Problem implementing Zipf (power law) distribution -- external C++

bgoodri · February 6, 2019, 3:58am

That is supposed to work. If you add LDFLAGS += --no-undefined to ~/.R/Makevars you get a slightly more informative error message (an a linker error rather than an error from dyn.load) like:

file5e8d2fcaf228.o: In function `boost::math::tools::promote_args<double, float, float, float, float, float>::type model5e8d11fab598_discrete_power_law_namespace::power_law<double>(int const&, double const&, std::ostream*)':
file5e8d2fcaf228.cpp:(.text._ZN46model5e8d11fab598_discrete_power_law_namespace9power_lawIdEEN5boost4math5tools12promote_argsIT_fffffE4typeERKiRKS5_PSo[_ZN46model5e8d11fab598_discrete_power_law_namespace9power_lawIdEEN5boost4math5tools12promote_argsIT_fffffE4typeERKiRKS5_PSo]+0x2f): undefined reference to `boost::math::tools::promote_args<double, float, float, float, float, float>::type model5e8d11fab598_discrete_power_law_namespace::zeta<double>(double const&, std::ostream*)'

I don’t understand why it thinks it needs a definition of
boost::math::tools::promote_args<double, float, float, float, float, float>::type blah_blah_namespace::zeta<double>(double const&, std::ostream*)
as opposed to what is defined which is simply

double zeta(const double& s, std::ostream* pstream__) {
  return boost::math::zeta(s);
}

And then it does it again for the var specialization

file5e8d2fcaf228.o: In function `boost::math::tools::promote_args<stan::math::var, float, float, float, float, float>::type model5e8d11fab598_discrete_power_law_namespace::power_law<stan::math::var>(int const&, stan::math::var const&, std::ostream*)':
file5e8d2fcaf228.cpp:(.text._ZN46model5e8d11fab598_discrete_power_law_namespace9power_lawIN4stan4math3varEEEN5boost4math5tools12promote_argsIT_fffffE4typeERKiRKS8_PSo[_ZN46model5e8d11fab598_discrete_power_law_namespace9power_lawIN4stan4math3varEEEN5boost4math5tools12promote_argsIT_fffffE4typeERKiRKS8_PSo]+0x109): undefined reference to `boost::math::tools::promote_args<stan::math::var, float, float, float, float, float>::type model5e8d11fab598_discrete_power_law_namespace::zeta<stan::math::var>(stan::math::var const&, std::ostream*)'

bgoodri · February 6, 2019, 4:16am

OK. I have the problem surrounded. This works, i.e. just declare real zeta(real alpha); but don’t define a power_law function that calls it:

functions{
    real zeta(real s);
    /*TODO: implement rng for prior and posterior predictive checks*/
}
data{
  int<lower=0> K; // number of unique values
  int values[K];
  int<lower=0> frequencies[K];
}
parameters{
  real <lower=1> alpha;
}
model{
  real constant = log(zeta(alpha));
  for (k in 1:K) {
    target += frequencies[k] * (-alpha * log(values[k]) - constant);
  }
}

That is actually better (iff alpha is a scalar) because it only evaluates the zeta function once.

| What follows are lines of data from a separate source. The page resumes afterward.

(** * FLTK, GDI graphics driver: rectangle, line and clipping routines

    A shallow embedding of [src/drivers/GDI/Fl_GDI_Graphics_Driver_rect.cxx]
    together with the part of the Win32 GDI interface it calls.

    C++ [int] values are modelled as [Z]; signed overflow is undefined
    behaviour in C++, so the development speaks about runs without it.
    GDI itself is not part of the repository: regions are modelled by the
    set of pixels they denote (a finite union of rectangles), the drawing
    calls by the list of requests a device context receives. *)

From Stdlib Require Import ZArith QArith Qround Lia Lqa Bool Ascii.
From stdpp Require Import base list gmap strings.

Local Open Scope Z_scope.

(** ** Win32 GDI: rectangles and regions *)

Abbreviation POINT := (Z * Z)%type.

Record RECT := mkRECT { left : Z; top : Z; right : Z; bottom : Z }.

(** A pixel belongs to a [RECT] when it is inside the half-open box: GDI
    excludes the right and the bottom edge. *)
Definition PtInRect (rc : RECT) (p : POINT) : bool :=
  (left rc <=? p.1) && (p.1 <? right rc) && (top rc <=? p.2) && (p.2 <? bottom rc).

Definition IsRectEmpty (rc : RECT) : bool :=
  (right rc <=? left rc) || (bottom rc <=? top rc).

Definition IntersectRect (a b : RECT) : RECT :=
  mkRECT (Z.max (left a) (left b)) (Z.max (top a) (top b))
         (Z.min (right a) (right b)) (Z.min (bottom a) (bottom b)).

Definition UnionRect (a b : RECT) : RECT :=
  mkRECT (Z.min (left a) (left b)) (Z.min (top a) (top b))
         (Z.max (right a) (right b)) (Z.max (bottom a) (bottom b)).

(** GDI puts the corners of a rectangle in order before using them. *)
Definition order_rect (rc : RECT) : RECT :=
  mkRECT (Z.min (left rc) (right rc)) (Z.min (top rc) (bottom rc))
         (Z.max (left rc) (right rc)) (Z.max (top rc) (bottom rc)).

(** A region handle denotes a finite union of rectangles (a composite
    region has several). *)
Abbreviation HRGN := (list RECT).

Definition PtInRegion (r : HRGN) (p : POINT) : bool :=
  existsb (fun rc => PtInRect rc p) r.

Definition region_is_empty (r : HRGN) : bool := forallb IsRectEmpty r.

Definition CreateRectRgn (l t r b : Z) : HRGN := [order_rect (mkRECT l t r b)].

(** The pieces of [a] that lie outside [b]: the band above [b], the band
    below it, and what is left and right of [b] in between. *)
Definition rect_minus (a b : RECT) : HRGN :=
  [ mkRECT (left a) (top a) (right a) (Z.min (bottom a) (top b));
    mkRECT (left a) (Z.max (top a) (bottom b)) (right a) (bottom a);
    mkRECT (left a) (Z.max (top a) (top b))
           (Z.min (right a) (left b)) (Z.min (bottom a) (bottom b));
    mkRECT (Z.max (left a) (right b)) (Z.max (top a) (top b))
           (right a) (Z.min (bottom a) (bottom b)) ].

Definition region_minus_rect (r : HRGN) (b : RECT) : HRGN :=
  flat_map (fun a => rect_minus a b) r.

Definition region_diff (r1 r2 : HRGN) : HRGN :=
  fold_left region_minus_rect r2 r1.

Definition region_and (r1 r2 : HRGN) : HRGN :=
  flat_map (fun a => map (IntersectRect a) r2) r1.

(** [EqualRgn]: GDI keeps regions in a canonical form, so two handles are
    equal exactly when they cover the same pixels. *)
Definition EqualRgn (r1 r2 : HRGN) : bool :=
  region_is_empty (region_diff r1 r2) && region_is_empty (region_diff r2 r1).

Fixpoint rgn_box (r : HRGN) : option RECT :=
  match r with
  | [] => None
  | rc :: r' =>
      if IsRectEmpty rc then rgn_box r'
      else Some (match rgn_box r' with
                 | None => rc
                 | Some bx => UnionRect rc bx
                 end)
  end.

(** [GetRgnBox]: the bounding rectangle, all zero for an empty region. *)
Definition GetRgnBox (r : HRGN) : RECT :=
  default (mkRECT 0 0 0 0) (rgn_box r).

Inductive RegionType := ERROR | NULLREGION | SIMPLEREGION | COMPLEXREGION.

Definition region_type (r : HRGN) : RegionType :=
  if region_is_empty r then NULLREGION
  else if EqualRgn r [GetRgnBox r] then SIMPLEREGION
  else COMPLEXREGION.

(** [CombineRgn(dst, src1, src2, RGN_AND)]: the new contents of [dst] and
    the returned complexity code. *)
Definition CombineRgn_AND (src1 src2 : HRGN) : HRGN * RegionType :=
  let d := region_and src1 src2 in (d, region_type d).
(** * The xDS (ADS) client of the traffic plugin: plugin/traffic/xds/client.go

    A shallow embedding of the client's resource store ([assignment]), of
    the request builders ([ClusterDiscovery], [EndpointDiscovery]), of the
    constructor [New] and of the receive loop [Receive], followed by the
    properties of the client's behaviour.

    Conventions.
    - A Go [map[string]*T] is a [gmap string (option T)]: a key can be
      present and hold the nil pointer ([Some None]).
    - A Go [error] is the string of its message; [None : option error] is
      the nil error.
    - The gRPC stream is a script: the results that successive calls of
      [Recv] return, the results that successive calls of [Send] return,
      and the requests handed to [Send] so far.
    - The RWMutex of [assignment] is not modelled: the embedding is
      sequential. *)

From stdpp Require Import gmap strings list fin_maps.

#[local] Set Warnings "-clear-no-such-hyp,-notation-for-abbreviation".

Open Scope string_scope.
Open Scope list_scope.

(** ** Constants *)

Definition cdsURL : string := "type.googleapis.com/envoy.api.v2.Cluster".
Definition edsURL : string := "type.googleapis.com/envoy.api.v2.ClusterLoadAssignment".

Definition error : Type := string.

But it does not answer the question (for @Bob_Carpenter or @seantalts) of why you can declare a zeta function, define it in an external C++ file, but not call it from another Stan function without incurring a linker error. In other words, the original Stan program fails to link, even though it should inline to the same thing

functions{
    real zeta(real s);
    real power_law_lpmf(int x, real alpha){
     return (-alpha * log(x) - log(zeta(alpha)) );
    }
    /*TODO: implement rng for prior and posterior predictive checks*/
}
data{
  int<lower=0> K; // number of unique values  
  int values[K];
  int<lower=0> frequencies[K]; 
}
parameters{
  real <lower=1> alpha;
}
model{
  for (k in 1:K) target += frequencies[k] * power_law_lpmf(values[k] | alpha);
}

with errors like

maxbiostat · February 6, 2019, 9:11am

My goal with tagging you and Bob and Ben wasn’t just to ask for help. For example, Bob was the one who initially suggested the Zipf stuff be added to Stan [even though the issue was posted by Daniel Lee] and I wanted him to see the - shy, admittedly - progress on the maths side of things.
I’m hoping that whatever I do here for my own stuff, which will be using Rstan, can then with a bit of work be added to the math library.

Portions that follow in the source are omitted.